→ **Records for the task**:
(* ===== verification/HtmlText.v ===== *)
(** * Visible text of HTML (internal/indexer/extractors/htmltext.go)

    Streams with a limit on what is read of them, [strings.TrimSpace], and the
    walk over the tokens of an HTML stream that the EPUB and ZIM extractors
    share.  The tokenizer is golang.org/x/net/html: a class. *)

From S2P Require Import Prelude GoInt Utf8 Chunker.
Open Scope Z_scope.

Module HtmlText.

(** ** Streams

    The bytes a reader yields, and whether it then fails rather than ends. *)
Record stream := { content : bytes; fails : bool }.
(** [io.LimitReader]: a failure after the limit is not seen. *)
Definition limit (n : Z) (s : stream) : stream :=
  {| content := take (Z.to_nat n) (content s); fails := fails s && (len (content s) <? n) |}.
(** [io.ReadAll]. *)
Definition ReadAll (s : stream) : option bytes := if fails s then None else Some (content s).
Definition of_bytes (b : bytes) : stream := {| content := b; fails := false |}.

Lemma len_take {A} (n : Z) (l : list A) : 0 ≤ n → len (take (Z.to_nat n) l) = Z.min n (len l).
Proof. unfold len. rewrite length_take. lia. Qed.
Lemma len_limit n s : 0 ≤ n → len (content (limit n s)) = Z.min n (len (content s)).
Proof. apply len_take. Qed.

(** ** [strings.TrimSpace] *)
Fixpoint drop_space (rs : list (Z * bytes)) : list (Z * bytes) :=
  match rs with c :: rs' => if Chunker.IsSpace c.1 then drop_space rs' else rs | [] => [] end.
Definition TrimSpace (s : bytes) : bytes :=
  concat (snd <$> reverse (drop_space (reverse (drop_space (Utf8.runes s))))).

Lemma drop_space_suffix rs : ∃ sp, rs = sp ++ drop_space rs ∧ forallb (λ c, Chunker.IsSpace c.1) sp = true.
Proof.
  induction rs as [|c rs (sp & H & Hs)]; [by exists [] |]. cbn [drop_space].
  destruct (Chunker.IsSpace c.1) eqn:E; [|by exists []]. exists (c :: sp). simpl. rewrite E, Hs. split; [by f_equal | done].
Qed.
Lemma TrimSpace_infix s : ∃ a b, s = a ++ TrimSpace s ++ b.
Proof.
  unfold TrimSpace. destruct (drop_space_suffix (Utf8.runes s)) as (sp & H & _).
  destruct (drop_space_suffix (reverse (drop_space (Utf8.runes s)))) as (sq & H' & _).
  exists (concat (snd <$> sp)), (concat (snd <$> reverse sq)).
  rewrite <-!concat_app, <-!fmap_app, <-reverse_app, <-H', reverse_involutive, <-H. symmetry. apply Utf8.runes_concat.
Qed.
Lemma len_TrimSpace s : len (TrimSpace s) ≤ len s.
Proof.
  destruct (TrimSpace_infix s) as (a & b & H). rewrite H at 2. rewrite !len_app.
  pose proof (len_nonneg a). pose proof (len_nonneg b). lia.
Qed.

(** ** Tokens *)
Inductive token : Type :=
  | TextToken (s : bytes) | StartTagToken (name : bytes) | EndTagToken (name : bytes)
  | SelfClosingTagToken (name : bytes) | OtherToken.
Inductive stop : Type := EOF | ErrBufferExceeded | ErrStream.
Definition token_size (t : token) : Z :=
  match t with
  | TextToken s => len s
  | StartTagToken _ | EndTagToken _ | SelfClosingTagToken _ => 1
  | OtherToken => 0
  end.
Definition sizes (ts : list (token * Z)) : Z := foldr Z.add 0 ((λ t, token_size t.1) <$> ts).

(** The tokens of a stream under [SetMaxBuf], each with the bytes the tokenizer
    has read of the stream by then; how the tokens end, with the same. *)
Class Tokenizer := tokenize : stream → Z → list (token * Z) * (stop * Z).
(** Unescaped text is no longer than its source and a tag has a byte at least, so
    what a prefix of the tokens holds was read; nothing is read twice. *)
Class TokenizerLaws `{Tokenizer} := {
  token_read : ∀ s m pre t n post, (tokenize s m).1 = pre ++ (t, n) :: post →
    sizes (pre ++ [(t, n)]) ≤ n ≤ len (content s);
  token_end : ∀ s m, sizes (tokenize s m).1 ≤ (tokenize s m).2.2 ≤ len (content s)
}.

(** ** The walk *)
Definition maxDocTextBytes : Z := 64 * 1024 * 1024.
Definition isSkipTag (tag : bytes) : bool :=
  bool_decide (tag ∈ str <$> ["script"; "style"; "noscript"; "svg"; "math"]%string).
Definition isBlockTag (tag : bytes) : bool :=
  bool_decide (tag ∈ str <$>
    ["p"; "div"; "section"; "article"; "header"; "footer"; "nav";
     "li"; "tr"; "br"; "blockquote"; "pre"; "hr";
     "h1"; "h2"; "h3"; "h4"; "h5"; "h6"]%string).

(** [out], [skipDepth], [lastChar]. *)
Record walk := { out : bytes; skipDepth : Z; lastChar : byte }.
Definition SP : byte := x20.
Definition appendByte (w : walk) (c : byte) : walk :=
  let c := if bool_decide (c ∈ [x0a; x0d; x09]) then SP else c in
  if bool_decide (c = SP) then
    if bool_decide (lastChar w ∈ [SP; x0a; x00]) then w
    else {| out := out w ++ [SP]; skipDepth := skipDepth w; lastChar := SP |}
  else {| out := out w ++ [c]; skipDepth := skipDepth w; lastChar := c |}.
Definition appendText (w : walk) (s : bytes) : walk := foldl appendByte w s.
Definition appendBreak (w : walk) : walk :=
  if bool_decide (lastChar w ∈ [x0a; x00]) then w
  else {| out := out w ++ [x0a]; skipDepth := skipDepth w; lastChar := x0a |}.
Definition with_depth (d : Z) (w : walk) : walk := {| out := out w; skipDepth := d; lastChar := lastChar w |}.
Definition on_token (w : walk) (t : token) : walk :=
  match t with
  | TextToken s => if skipDepth w =? 0 then appendText w s else w
  | StartTagToken tag =>
    if isSkipTag tag then with_depth (skipDepth w + 1) w
    else if isBlockTag tag then appendBreak w else w
  | EndTagToken tag =>
    if isSkipTag tag then (if 0 <? skipDepth w then with_depth (skipDepth w - 1) w else w)
    else if isBlockTag tag then appendBreak w else w
  | SelfClosingTagToken tag => if bool_decide (tag = str "br") then appendBreak w else w
  | OtherToken => w
  end.

(** The text, or an error of the stream; and the bytes read: [read] before the
    first token. *)
Fixpoint walk_tokens (maxOut : Z) (ts : list (token * Z)) (stopped : stop * Z) (read : Z) (w : walk)
    : option bytes * Z :=
  if maxOut <? len (out w) then (Some (TrimSpace (out w)), read)
  else match ts with
  | [] => (match stopped.1 with ErrStream => None | _ => Some (TrimSpace (out w)) end, stopped.2)
  | (t, n) :: ts => walk_tokens maxOut ts stopped n (on_token w t)
  end.
Definition start_walk : walk := {| out := []; skipDepth := 0; lastChar := x00 |}.
Definition clampOut (maxOut : Z) : Z :=
  if (maxOut <=? 0) || (maxDocTextBytes <? maxOut) then maxDocTextBytes else maxOut.

Section extract.
Context `{Tokenizer}.
Definition extractHTMLText (r : stream) (maxOut : Z) : option bytes * Z :=
  let maxOut := clampOut maxOut in
  let '(ts, stopped) := tokenize (limit maxOut r) maxOut in
  walk_tokens maxOut ts stopped 0 start_walk.
End extract.

(** ** Bounds: no byte of text that was not read *)
Lemma appendByte_len w c : len (out w) ≤ len (out (appendByte w c)) ≤ len (out w) + 1.
Proof.
  unfold appendByte. pose proof (len_nonneg (out w)).
  repeat case_bool_decide; cbn [out]; rewrite ?len_app, ?len_cons, ?len_nil; lia.
Qed.
Lemma appendText_len s w : len (out w) ≤ len (out (appendText w s)) ≤ len (out w) + len s.
Proof.
  revert w. induction s as [|c s IH]; intros w; [change (appendText w []) with w; rewrite len_nil; lia |]. rewrite len_cons.
  change (appendText w (c :: s)) with (appendText (appendByte w c) s).
  pose proof (IH (appendByte w c)). pose proof (appendByte_len w c). lia.
Qed.
Lemma appendBreak_len w : len (out w) ≤ len (out (appendBreak w)) ≤ len (out w) + 1.
Proof. unfold appendBreak. case_bool_decide; cbn [out]; rewrite ?len_app, ?len_cons, ?len_nil; lia. Qed.
Lemma on_token_len w t : len (out (on_token w t)) ≤ len (out w) + token_size t.
Proof.
  pose proof (appendBreak_len w). destruct t as [s|tag|tag|tag|]; cbn [on_token token_size].
  1: pose proof (appendText_len s w); pose proof (len_nonneg s).
  all: repeat case_match; cbn [with_depth out]; lia.
Qed.
Lemma sizes_cons x l : sizes (x :: l) = token_size x.1 + sizes l.
Proof. done. Qed.
Lemma sizes_app a b : sizes (a ++ b) = sizes a + sizes b.
Proof. induction a as [|x a IH]; [done |]. cbn [app]. rewrite !sizes_cons. lia. Qed.

Section bounds.
Context `{TokenizerLaws}.
Lemma walk_tokens_bounds m s mb pre ts w :
  (tokenize s mb).1 = pre ++ ts → len (out w) ≤ sizes pre →
  let read := match last pre with Some (_, n) => n | None => 0 end in
  sizes pre ≤ read ≤ len (content s) →
  let r := walk_tokens m ts (tokenize s mb).2 read w in
  0 ≤ r.2 ≤ len (content s) ∧ ∀ text, r.1 = Some text → len text ≤ r.2.
Proof.
  revert pre w. induction ts as [|[t n] ts IH]; intros pre w Hts Hw read Hr; cbn [walk_tokens].
  all: pose proof (len_TrimSpace (out w)); pose proof (len_nonneg (out w)).
  all: destruct (Z.ltb_spec m (len (out w))); [simpl; split; [lia |]; intros ? [= <-]; lia |].
  - rewrite app_nil_r in Hts. pose proof (token_end s mb) as He. rewrite Hts in He. simpl.
    split; [lia |]. intros text Ht. destruct (tokenize s mb).2 as [[] n]; simplify_eq/=; lia.
  - pose proof (token_read s mb pre t n ts Hts) as [Ht1 Ht2].
    specialize (IH (pre ++ [(t, n)]) (on_token w t)). rewrite <-app_assoc in IH. specialize (IH Hts).
    pose proof (on_token_len w t). rewrite sizes_app, sizes_cons in *.
    rewrite last_snoc in IH. change (sizes []) with 0 in *. apply IH; cbn [fst] in *; lia.
Qed.

Lemma extractHTMLText_bounds r maxOut :
  let e := extractHTMLText r maxOut in
  0 ≤ e.2 ≤ Z.min (clampOut maxOut) (len (content r)) ∧ ∀ text, e.1 = Some text → len text ≤ e.2.
Proof.
  unfold extractHTMLText. assert (Hc : 0 ≤ clampOut maxOut)
    by (unfold clampOut, maxDocTextBytes; destruct (_ || _) eqn:E; b2p; lia).
  destruct (tokenize (limit (clampOut maxOut) r) (clampOut maxOut)) as [ts stopped] eqn:E.
  pose proof (walk_tokens_bounds (clampOut maxOut) (limit (clampOut maxOut) r) (clampOut maxOut) [] ts start_walk) as Hb.
  rewrite E in Hb. rewrite <-len_limit by done. apply Hb; [done | done |].
  split; [done | apply len_nonneg].
Qed.
End bounds.

(** ** Whitespace: runs collapse, and no line begins with a space *)
Fixpoint neat (prev : byte) (s : bytes) : bool :=
  match s with
  | [] => true
  | c :: s => negb (bool_decide (c = SP) && bool_decide (prev ∈ [SP; x0a; x00])) &&
              negb (bool_decide (c ∈ [x0d; x09])) && neat c s
  end.
Definition tidy (w : walk) : Prop := lastChar w = default x00 (last (out w)) ∧ neat x00 (out w) = true.
Lemma neat_snoc p s c :
  neat p (s ++ [c]) = neat p s && negb (bool_decide (c = SP) && bool_decide (default p (last s) ∈ [SP; x0a; x00])) &&
    negb (bool_decide (c ∈ [x0d; x09])).
Proof.
  revert p. induction s as [|d s IH]; intros p; cbn [neat app]; [cbn; by rewrite andb_true_r |].
  rewrite IH, last_cons, !andb_assoc. do 3 f_equal. by destruct (last s).
Qed.
Lemma tidy_snoc w c d :
  tidy w → (c = SP → lastChar w ∉ [SP; x0a; x00]) → c ∉ [x0d; x09] →
  tidy {| out := out w ++ [c]; skipDepth := d; lastChar := c |}.
Proof.
  intros [Hl Hn] Hs Hc. split; cbn [out lastChar]; [by rewrite last_snoc |].
  rewrite neat_snoc, Hn, <-Hl. rewrite (bool_decide_eq_false_2 (c ∈ _)) by done.
  destruct (bool_decide (c = SP)) eqn:E; [|done]. b2p. by rewrite bool_decide_eq_false_2 by auto.
Qed.
Lemma appendByte_tidy w c : tidy w → tidy (appendByte w c).
Proof.
  intros Hw. unfold appendByte. set (c' := if bool_decide (c ∈ [x0a; x0d; x09]) then SP else c).
  assert (Hc' : c' ∉ [x0d; x09]) by (unfold c', SP; case_bool_decide; set_solver).
  case_bool_decide as E.
  - case_bool_decide as El; [done |]. apply tidy_snoc; [done | by intros | by rewrite <-E].
  - by apply tidy_snoc.
Qed.
Lemma appendText_tidy s w : tidy w → tidy (appendText w s).
Proof. revert w. induction s as [|c s IH]; intros w Hw; [done |]. apply IH. by apply appendByte_tidy. Qed.
Lemma on_token_tidy w t : tidy w → tidy (on_token w t).
Proof.
  intros Hw. assert (Hb : tidy (appendBreak w)).
  { unfold appendBreak. case_bool_decide; [done |]. apply tidy_snoc; [done | done | set_solver]. }
  destruct t as [s|tag|tag|tag|]; cbn [on_token]; repeat case_match; try done.
  by apply appendText_tidy.
Qed.
End HtmlText.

→ **Problem description**: Set down exactly the lines above that run from the start of the listing to the line with "walk over the". Leave out every later line.

→ **Solution to this exercise**:
(* ===== verification/HtmlText.v ===== *)
(** * Visible text of HTML (internal/indexer/extractors/htmltext.go)

    Streams with a limit on what is read of them, [strings.TrimSpace], and the
    walk over the tokens of an HTML stream that the EPUB and ZIM extractors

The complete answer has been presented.